## The task:
Gather each line containing the string "still" from these entries.

## Dataset records:
Start of Block

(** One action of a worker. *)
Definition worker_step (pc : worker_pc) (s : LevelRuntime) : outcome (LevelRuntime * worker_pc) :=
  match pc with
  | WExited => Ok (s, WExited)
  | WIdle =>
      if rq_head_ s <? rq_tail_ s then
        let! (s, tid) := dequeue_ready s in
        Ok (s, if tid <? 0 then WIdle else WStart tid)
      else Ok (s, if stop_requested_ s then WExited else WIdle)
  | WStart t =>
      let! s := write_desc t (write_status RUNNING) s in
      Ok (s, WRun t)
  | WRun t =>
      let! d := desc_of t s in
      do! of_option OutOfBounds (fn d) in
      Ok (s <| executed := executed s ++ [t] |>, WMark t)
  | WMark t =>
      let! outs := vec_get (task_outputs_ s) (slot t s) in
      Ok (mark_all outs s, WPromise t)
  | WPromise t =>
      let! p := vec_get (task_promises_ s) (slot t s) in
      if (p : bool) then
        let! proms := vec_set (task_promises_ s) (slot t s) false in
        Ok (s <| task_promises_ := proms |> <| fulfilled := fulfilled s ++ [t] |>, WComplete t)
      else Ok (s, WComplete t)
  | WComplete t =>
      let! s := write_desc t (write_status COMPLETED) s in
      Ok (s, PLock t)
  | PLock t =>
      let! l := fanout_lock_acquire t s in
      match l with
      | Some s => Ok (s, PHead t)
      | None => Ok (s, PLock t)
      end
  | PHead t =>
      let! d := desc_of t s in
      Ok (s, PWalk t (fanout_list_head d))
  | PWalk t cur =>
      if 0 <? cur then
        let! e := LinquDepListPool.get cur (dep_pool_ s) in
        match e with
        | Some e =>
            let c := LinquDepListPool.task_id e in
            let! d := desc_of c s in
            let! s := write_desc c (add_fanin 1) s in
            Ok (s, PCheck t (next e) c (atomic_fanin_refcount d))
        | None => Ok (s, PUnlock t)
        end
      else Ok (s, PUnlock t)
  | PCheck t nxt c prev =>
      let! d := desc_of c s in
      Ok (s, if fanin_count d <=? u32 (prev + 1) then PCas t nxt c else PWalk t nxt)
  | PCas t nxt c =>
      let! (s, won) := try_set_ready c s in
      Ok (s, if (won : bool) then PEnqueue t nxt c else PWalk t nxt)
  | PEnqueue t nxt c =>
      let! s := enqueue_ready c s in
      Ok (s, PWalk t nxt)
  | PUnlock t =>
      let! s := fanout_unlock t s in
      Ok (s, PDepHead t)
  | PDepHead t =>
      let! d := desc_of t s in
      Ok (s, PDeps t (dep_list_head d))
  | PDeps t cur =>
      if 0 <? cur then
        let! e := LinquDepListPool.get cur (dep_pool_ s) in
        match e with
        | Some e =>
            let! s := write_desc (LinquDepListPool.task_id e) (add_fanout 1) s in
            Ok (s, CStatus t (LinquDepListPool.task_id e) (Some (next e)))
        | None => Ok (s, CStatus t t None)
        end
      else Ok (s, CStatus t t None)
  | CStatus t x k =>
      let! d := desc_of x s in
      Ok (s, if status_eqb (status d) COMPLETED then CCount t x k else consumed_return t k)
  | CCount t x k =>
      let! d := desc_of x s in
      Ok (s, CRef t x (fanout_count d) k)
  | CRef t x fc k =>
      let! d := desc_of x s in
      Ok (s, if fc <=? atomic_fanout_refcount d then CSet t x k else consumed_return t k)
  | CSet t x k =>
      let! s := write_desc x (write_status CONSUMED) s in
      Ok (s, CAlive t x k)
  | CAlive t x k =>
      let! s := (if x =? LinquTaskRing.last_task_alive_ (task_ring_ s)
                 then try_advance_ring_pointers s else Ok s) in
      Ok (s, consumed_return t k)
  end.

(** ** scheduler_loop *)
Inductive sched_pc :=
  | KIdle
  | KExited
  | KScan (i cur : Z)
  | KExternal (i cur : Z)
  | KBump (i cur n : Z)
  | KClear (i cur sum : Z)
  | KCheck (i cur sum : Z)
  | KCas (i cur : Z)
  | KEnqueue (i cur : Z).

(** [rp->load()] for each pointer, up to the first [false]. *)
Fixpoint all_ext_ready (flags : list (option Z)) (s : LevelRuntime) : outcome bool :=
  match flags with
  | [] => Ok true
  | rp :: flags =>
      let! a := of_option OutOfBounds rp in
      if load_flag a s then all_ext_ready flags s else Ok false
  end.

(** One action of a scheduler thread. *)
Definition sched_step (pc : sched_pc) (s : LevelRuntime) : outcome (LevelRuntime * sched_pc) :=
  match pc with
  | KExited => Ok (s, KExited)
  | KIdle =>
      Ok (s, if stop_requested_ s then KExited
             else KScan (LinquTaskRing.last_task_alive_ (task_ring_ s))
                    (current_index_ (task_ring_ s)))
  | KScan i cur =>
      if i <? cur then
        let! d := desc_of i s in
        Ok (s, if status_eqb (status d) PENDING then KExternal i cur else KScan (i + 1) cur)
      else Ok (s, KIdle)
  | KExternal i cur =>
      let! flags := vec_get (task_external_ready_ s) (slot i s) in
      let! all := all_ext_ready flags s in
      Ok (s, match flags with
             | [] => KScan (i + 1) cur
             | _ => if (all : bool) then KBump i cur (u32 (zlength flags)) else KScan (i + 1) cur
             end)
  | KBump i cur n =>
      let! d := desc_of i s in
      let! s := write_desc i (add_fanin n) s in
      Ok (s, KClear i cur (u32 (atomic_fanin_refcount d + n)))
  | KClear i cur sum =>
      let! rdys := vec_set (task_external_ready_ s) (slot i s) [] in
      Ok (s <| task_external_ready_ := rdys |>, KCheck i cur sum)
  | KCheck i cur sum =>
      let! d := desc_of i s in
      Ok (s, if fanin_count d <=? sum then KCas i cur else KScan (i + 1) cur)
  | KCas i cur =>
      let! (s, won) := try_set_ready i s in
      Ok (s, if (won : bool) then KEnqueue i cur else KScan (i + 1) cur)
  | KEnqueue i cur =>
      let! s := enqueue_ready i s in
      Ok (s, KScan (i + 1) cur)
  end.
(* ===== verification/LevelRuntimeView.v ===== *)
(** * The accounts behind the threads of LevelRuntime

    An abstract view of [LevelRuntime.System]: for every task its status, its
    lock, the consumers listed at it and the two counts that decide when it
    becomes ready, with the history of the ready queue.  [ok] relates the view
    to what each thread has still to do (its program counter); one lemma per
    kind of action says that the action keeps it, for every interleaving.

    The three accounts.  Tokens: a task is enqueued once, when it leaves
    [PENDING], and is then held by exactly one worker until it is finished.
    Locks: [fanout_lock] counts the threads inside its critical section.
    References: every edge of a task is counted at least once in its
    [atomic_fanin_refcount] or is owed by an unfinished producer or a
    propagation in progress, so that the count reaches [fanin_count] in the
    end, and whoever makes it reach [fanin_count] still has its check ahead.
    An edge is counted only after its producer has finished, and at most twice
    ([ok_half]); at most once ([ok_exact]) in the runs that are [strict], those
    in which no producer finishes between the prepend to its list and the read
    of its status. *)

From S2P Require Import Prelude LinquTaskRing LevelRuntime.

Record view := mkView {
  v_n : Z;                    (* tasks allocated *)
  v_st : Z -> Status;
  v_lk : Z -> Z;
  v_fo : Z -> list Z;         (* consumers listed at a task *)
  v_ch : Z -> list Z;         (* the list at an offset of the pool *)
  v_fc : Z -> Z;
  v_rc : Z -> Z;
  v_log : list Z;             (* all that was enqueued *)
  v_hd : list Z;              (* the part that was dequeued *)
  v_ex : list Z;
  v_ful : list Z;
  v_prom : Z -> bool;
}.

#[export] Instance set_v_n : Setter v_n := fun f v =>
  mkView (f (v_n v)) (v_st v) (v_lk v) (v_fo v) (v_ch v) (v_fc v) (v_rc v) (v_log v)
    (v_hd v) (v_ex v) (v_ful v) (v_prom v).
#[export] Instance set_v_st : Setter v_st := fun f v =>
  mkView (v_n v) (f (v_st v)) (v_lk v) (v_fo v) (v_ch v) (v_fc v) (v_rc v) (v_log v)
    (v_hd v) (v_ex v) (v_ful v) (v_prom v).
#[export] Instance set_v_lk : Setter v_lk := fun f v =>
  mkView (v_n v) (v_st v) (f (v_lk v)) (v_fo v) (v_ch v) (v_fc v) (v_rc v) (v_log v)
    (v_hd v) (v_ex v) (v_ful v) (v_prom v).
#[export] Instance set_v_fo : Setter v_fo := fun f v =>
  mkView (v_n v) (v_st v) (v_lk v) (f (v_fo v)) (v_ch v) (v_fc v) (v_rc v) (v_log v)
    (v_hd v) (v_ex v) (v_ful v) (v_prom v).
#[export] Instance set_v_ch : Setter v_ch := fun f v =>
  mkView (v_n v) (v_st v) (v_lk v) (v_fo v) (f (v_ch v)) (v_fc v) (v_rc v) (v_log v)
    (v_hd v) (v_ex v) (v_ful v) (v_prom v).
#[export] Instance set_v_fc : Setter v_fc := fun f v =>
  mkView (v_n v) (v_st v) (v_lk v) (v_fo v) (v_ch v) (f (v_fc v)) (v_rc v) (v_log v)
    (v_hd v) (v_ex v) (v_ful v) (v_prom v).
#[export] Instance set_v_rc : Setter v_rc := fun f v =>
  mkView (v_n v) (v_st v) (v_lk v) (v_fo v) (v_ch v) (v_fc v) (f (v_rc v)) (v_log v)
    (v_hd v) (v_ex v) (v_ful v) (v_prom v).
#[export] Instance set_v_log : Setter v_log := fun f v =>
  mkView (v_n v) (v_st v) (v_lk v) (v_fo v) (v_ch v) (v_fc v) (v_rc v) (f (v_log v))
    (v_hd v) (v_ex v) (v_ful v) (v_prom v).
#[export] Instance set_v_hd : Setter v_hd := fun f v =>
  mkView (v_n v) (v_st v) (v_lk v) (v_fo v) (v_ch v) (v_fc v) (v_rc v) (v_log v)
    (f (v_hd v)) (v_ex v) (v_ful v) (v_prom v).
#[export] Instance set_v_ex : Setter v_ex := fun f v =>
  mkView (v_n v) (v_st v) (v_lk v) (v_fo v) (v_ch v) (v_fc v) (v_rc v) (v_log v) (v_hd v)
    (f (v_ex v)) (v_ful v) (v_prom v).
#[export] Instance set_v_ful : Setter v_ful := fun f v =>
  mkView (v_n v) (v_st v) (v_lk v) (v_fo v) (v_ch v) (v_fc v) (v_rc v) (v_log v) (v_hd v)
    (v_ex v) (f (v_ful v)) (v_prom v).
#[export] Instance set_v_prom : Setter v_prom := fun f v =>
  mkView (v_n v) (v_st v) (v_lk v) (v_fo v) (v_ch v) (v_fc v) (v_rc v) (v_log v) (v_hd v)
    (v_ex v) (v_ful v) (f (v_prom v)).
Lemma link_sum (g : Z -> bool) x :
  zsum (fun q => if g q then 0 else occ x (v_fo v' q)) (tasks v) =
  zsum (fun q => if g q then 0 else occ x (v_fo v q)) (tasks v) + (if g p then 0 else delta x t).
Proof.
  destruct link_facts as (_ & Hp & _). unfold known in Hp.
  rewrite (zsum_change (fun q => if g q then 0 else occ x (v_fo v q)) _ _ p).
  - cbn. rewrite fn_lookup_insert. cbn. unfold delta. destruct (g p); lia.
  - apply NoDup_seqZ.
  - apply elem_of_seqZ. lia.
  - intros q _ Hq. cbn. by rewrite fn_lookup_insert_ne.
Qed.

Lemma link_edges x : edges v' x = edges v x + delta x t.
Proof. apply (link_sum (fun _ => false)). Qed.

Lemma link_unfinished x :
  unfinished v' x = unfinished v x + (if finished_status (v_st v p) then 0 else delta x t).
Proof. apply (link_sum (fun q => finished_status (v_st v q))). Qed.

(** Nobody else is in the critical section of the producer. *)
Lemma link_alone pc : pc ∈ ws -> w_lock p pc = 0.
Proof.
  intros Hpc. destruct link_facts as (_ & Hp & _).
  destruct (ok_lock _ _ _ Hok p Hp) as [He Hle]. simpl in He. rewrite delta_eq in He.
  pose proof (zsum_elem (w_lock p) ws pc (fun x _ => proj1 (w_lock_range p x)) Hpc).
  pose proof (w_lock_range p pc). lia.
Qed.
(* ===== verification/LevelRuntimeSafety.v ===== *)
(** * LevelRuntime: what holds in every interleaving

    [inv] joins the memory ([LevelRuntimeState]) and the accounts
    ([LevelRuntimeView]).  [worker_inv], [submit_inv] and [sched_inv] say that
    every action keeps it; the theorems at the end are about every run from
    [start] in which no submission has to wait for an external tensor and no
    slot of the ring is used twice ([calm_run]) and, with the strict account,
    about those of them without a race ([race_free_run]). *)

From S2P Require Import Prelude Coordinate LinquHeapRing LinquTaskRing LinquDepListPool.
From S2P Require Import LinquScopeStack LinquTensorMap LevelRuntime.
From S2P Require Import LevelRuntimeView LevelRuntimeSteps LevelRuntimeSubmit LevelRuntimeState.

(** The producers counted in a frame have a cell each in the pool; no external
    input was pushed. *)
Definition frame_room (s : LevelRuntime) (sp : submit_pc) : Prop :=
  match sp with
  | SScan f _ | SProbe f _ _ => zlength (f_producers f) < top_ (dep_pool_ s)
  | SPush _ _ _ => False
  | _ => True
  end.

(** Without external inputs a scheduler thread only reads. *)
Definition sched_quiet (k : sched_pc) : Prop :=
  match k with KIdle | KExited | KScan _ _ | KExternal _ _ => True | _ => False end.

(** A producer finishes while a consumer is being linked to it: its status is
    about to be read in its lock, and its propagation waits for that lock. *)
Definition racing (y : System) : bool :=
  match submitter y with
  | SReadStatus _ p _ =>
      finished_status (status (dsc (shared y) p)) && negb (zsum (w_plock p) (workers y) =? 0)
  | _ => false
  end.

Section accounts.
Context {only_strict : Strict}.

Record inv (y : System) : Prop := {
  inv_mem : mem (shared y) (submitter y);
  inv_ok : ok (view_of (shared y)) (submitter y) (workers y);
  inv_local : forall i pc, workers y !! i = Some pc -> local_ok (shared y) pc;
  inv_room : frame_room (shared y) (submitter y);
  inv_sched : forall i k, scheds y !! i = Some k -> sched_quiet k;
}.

End of Block

## Problem solution:
    to what each thread has still to do (its program counter); one lemma per
    end, and whoever makes it reach [fanin_count] still has its check ahead.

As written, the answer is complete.